Start of Block

(** The null filters on the extracted columns keep every value, since each
    field of a pushed sample is a number; the pupil columns also drop values
    that are not positive. *)
Definition computeAggregatedFeatures (samples : list GazeSample) (age : string)
    (gender : option string) : option JsObject :=
  if lengthZ samples =? 0 then None
  else
    let trackingRatios := map trackingRatio samples in
    let pupilRight :=
      List.filter (fun v => Num.gtb v 0) (map pupilDiameterRightMm samples) in
    let pupilLeft :=
      List.filter (fun v => Num.gtb v 0) (map pupilDiameterLeftMm samples) in
    let porRightX := map pointOfRegardRightX samples in
    let porRightY := map pointOfRegardRightY samples in
    let porLeftX := map pointOfRegardLeftX samples in
    let porLeftY := map pointOfRegardLeftY samples in
    let recordingTimes := map recordingTimeMs samples in
    let arrays := pairLoop samples in
    let counts := countSegments samples in
    let trackingStats := computeStats trackingRatios in
    let pupilRightStats := computeStats pupilRight in
    let pupilLeftStats := computeStats pupilLeft in
    let porRightXStats := computeStats porRightX in
    let porRightYStats := computeStats porRightY in
    let porLeftXStats := computeStats porLeftX in
    let porLeftYStats := computeStats porLeftY in
    let recordingCount := lengthZ recordingTimes in
    let recordingMin :=
      match recordingTimes with [] => 0%Q | t :: ts => minOf t ts end in
    let recordingMax :=
      match recordingTimes with [] => 0%Q | t :: ts => maxOf t ts end in
    let gazeHorizontalRightStats := computeStats (gazeHorizontalRight arrays) in
    let gazeVerticalRightStats := computeStats (gazeVerticalRight arrays) in
    let gazeVelocityRightStats := computeStats (gazeVelocitiesRight arrays) in
    let gazeHorizontalLeftStats := computeStats (gazeHorizontalLeft arrays) in
    let gazeVerticalLeftStats := computeStats (gazeVerticalLeft arrays) in
    let gazeVelocityLeftStats := computeStats (gazeVelocitiesLeft arrays) in
    let gazeHorizontalMean :=
      ((stat_mean gazeHorizontalRightStats + stat_mean gazeHorizontalLeftStats) / 2)%Q in
    let gazeHorizontalStd :=
      sqrt ((Num.pow2 (stat_std gazeHorizontalRightStats)
             + Num.pow2 (stat_std gazeHorizontalLeftStats)) / 2)%Q in
    let gazeVerticalMean :=
      ((stat_mean gazeVerticalRightStats + stat_mean gazeVerticalLeftStats) / 2)%Q in
    let gazeVerticalStd :=
      sqrt ((Num.pow2 (stat_std gazeVerticalRightStats)
             + Num.pow2 (stat_std gazeVerticalLeftStats)) / 2)%Q in
    let trialDurationMs := (recordingMax - recordingMin)%Q in
    let trialDurationSec :=
      if Num.gtb trialDurationMs 0 then (trialDurationMs / 1000)%Q else 1%Q in
    let perSecond (amount : Z) : Q :=
      if Num.gtb trialDurationSec 0 then (inject_Z amount / trialDurationSec)%Q
      else 0%Q in
    let samplingRate := perSecond (lengthZ samples) in
    let blinkRate := perSecond (sumCounts (blinkCounts counts)) in
    let fixationRate := perSecond (sumCounts (fixCounts counts)) in
    let saccadeRate := perSecond (sumCounts (sacCounts counts)) in
    let fixDurAvg := averageOrZero (fixDurations arrays) in
    let sacAmpAvg := averageOrZero (saccadeAmplitudes arrays) in
    let sacPeakVelAvg := averageOrZero (saccadePeakVelocities arrays) in
    let rightRange := (stat_max porRightXStats - stat_min porRightXStats)%Q in
    let leftRange := (stat_max porLeftXStats - stat_min porLeftXStats)%Q in
    let genderEncoded := genderEncodedOf gender in
    Some
      [ ("Tracking_F_1", num (stat_mean trackingStats));
        ("Tracking_F_2", num (stat_std trackingStats));
        ("Tracking_F_3", num (stat_min trackingStats));
        ("Tracking_F_4", num (stat_max trackingStats));
        ("Pupil_Diam_1", num (stat_mean pupilRightStats));
        ("Pupil_Diam_2", num (stat_std pupilRightStats));
        ("Pupil_Diam_3", num (stat_min pupilRightStats));
        ("Pupil_Diam_4", num (stat_max pupilRightStats));
        ("Pupil_Diam_5", num (stat_q1 pupilRightStats));
        ("Pupil_Diam_6", num (stat_q3 pupilRightStats));
        ("Pupil_Diam_7", num (stat_mean pupilLeftStats));
        ("Pupil_Diam_8", num (stat_std pupilLeftStats));
        ("Pupil_Diam_9", num (stat_min pupilLeftStats));
        ("Pupil_Diam_10", num (stat_max pupilLeftStats));
        ("Pupil_Diam_11", num (stat_q1 pupilLeftStats));
        ("Pupil_Diam_12", num (stat_q3 pupilLeftStats));
        ("GazePoint_of_I_1", num (stat_mean porRightXStats));
        ("GazePoint_of_I_2", num (stat_std porRightXStats));
        ("GazePoint_of_I_3", num (stat_min porRightXStats));
        ("GazePoint_of_I_4", num (stat_max porRightXStats));
        ("GazePoint_of_I_5", num (stat_mean porRightYStats));
        ("GazePoint_of_I_6", num (stat_std porRightYStats));
        ("GazePoint_of_I_7", num (stat_min porRightYStats));
        ("GazePoint_of_I_8", num (stat_max porRightYStats));
        ("GazePoint_of_I_9", num (stat_mean porLeftXStats));
        ("GazePoint_of_I_10", num (stat_std porLeftXStats));
        ("GazePoint_of_I_11", num (stat_min porLeftXStats));
        ("GazePoint_of_I_12", num (stat_max porLeftXStats));
        ("Recording_1", int recordingCount);
        ("Recording_2", num recordingMin);
        ("Recording_3", num recordingMax);
        ("gaze_hori_1", num (stat_mean gazeHorizontalRightStats));
        ("gaze_hori_2", num (stat_std gazeHorizontalRightStats));
        ("gaze_hori_3", num (stat_mean gazeHorizontalLeftStats));
        ("gaze_hori_4", num (stat_std gazeHorizontalLeftStats));
        ("gaze_vert_1", num (stat_mean gazeVerticalRightStats));
        ("gaze_vert_2", num (stat_std gazeVerticalRightStats));
        ("gaze_vert_3", num (stat_mean gazeVerticalLeftStats));
        ("gaze_vert_4", num (stat_std gazeVerticalLeftStats));
        ("gaze_velo_1", num (stat_mean gazeVelocityRightStats));
        ("gaze_velo_2", num (stat_max gazeVelocityRightStats));
        ("gaze_velo_3", num (stat_mean gazeVelocityLeftStats));
        ("gaze_velo_4", num (stat_max gazeVelocityLeftStats));
        ("blink_count_1", int (countAt (blinkCounts counts) 0));
        ("blink_count_2", int (countAt (blinkCounts counts) 1));
        ("blink_count_3", int (countAt (blinkCounts counts) 2));
        ("blink_count_4", int (countAt (blinkCounts counts) 3));
        ("fix_count_1", int (countAt (fixCounts counts) 0));
        ("fix_count_2", int (countAt (fixCounts counts) 1));
        ("fix_count_3", int (countAt (fixCounts counts) 2));
        ("fix_count_4", int (countAt (fixCounts counts) 3));
        ("sac_count_1", int (countAt (sacCounts counts) 0));
        ("sac_count_2", int (countAt (sacCounts counts) 1));
        ("sac_count_3", int (countAt (sacCounts counts) 2));
        ("sac_count_4", int (countAt (sacCounts counts) 3));
        ("Source_File", JStr "web-app");
        ("level_2", JStr "GazePoint_of_I");
        ("trial_dur_1", num trialDurationMs);
        ("trial_dur_2", num trialDurationSec);
        ("sampling_rate_1", num samplingRate);
        ("blink_rate_1", num blinkRate);
        ("fixation_rate_1", num fixationRate);
        ("saccade_rate_1", num saccadeRate);
        ("fix_dur_avg_1", num fixDurAvg);
        ("sac_amp_avg_1", num sacAmpAvg);
        ("sac_peak_vel_avg_1", num sacPeakVelAvg);
        ("right_eye_c_1", num (stat_mean porRightXStats));
        ("right_eye_c_2", num (stat_std porRightXStats));
        ("right_eye_c_3", num rightRange);
        ("left_eye_c_1", num (stat_mean porLeftXStats));
        ("left_eye_c_2", num (stat_std porLeftXStats));
        ("left_eye_c_3", num leftRange);
        ("avg_eye_c_1",
          num ((stat_mean porRightXStats + stat_mean porLeftXStats) / 2));
        ("avg_eye_c_2",
          num ((stat_std porRightXStats + stat_std porLeftXStats) / 2));
        ("avg_eye_c_3", num ((rightRange + leftRange) / 2));
        ("pupil_diam_avg_1",
          num ((stat_mean pupilRightStats + stat_mean pupilLeftStats) / 2));
        ("gaze_hori_avg_1", num gazeHorizontalMean);
        ("gaze_vert_avg_1", num gazeVerticalMean);
        ("Participant", int 0);
        ("Gender", JStr (genderOrUnknown gender));
        ("Age", num (ageOrZero age));
        ("Class", JStr "Unknown");
        ("CARS_Score_is_ASD", int 0);
        ("Gender_encoded", num genderEncoded) ].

End of Block

TASK TO CARRY OUT:
Give the number of lines in the entries that hold the string "porLeftY", and add nothing else.

OUTPUT BELOW:
2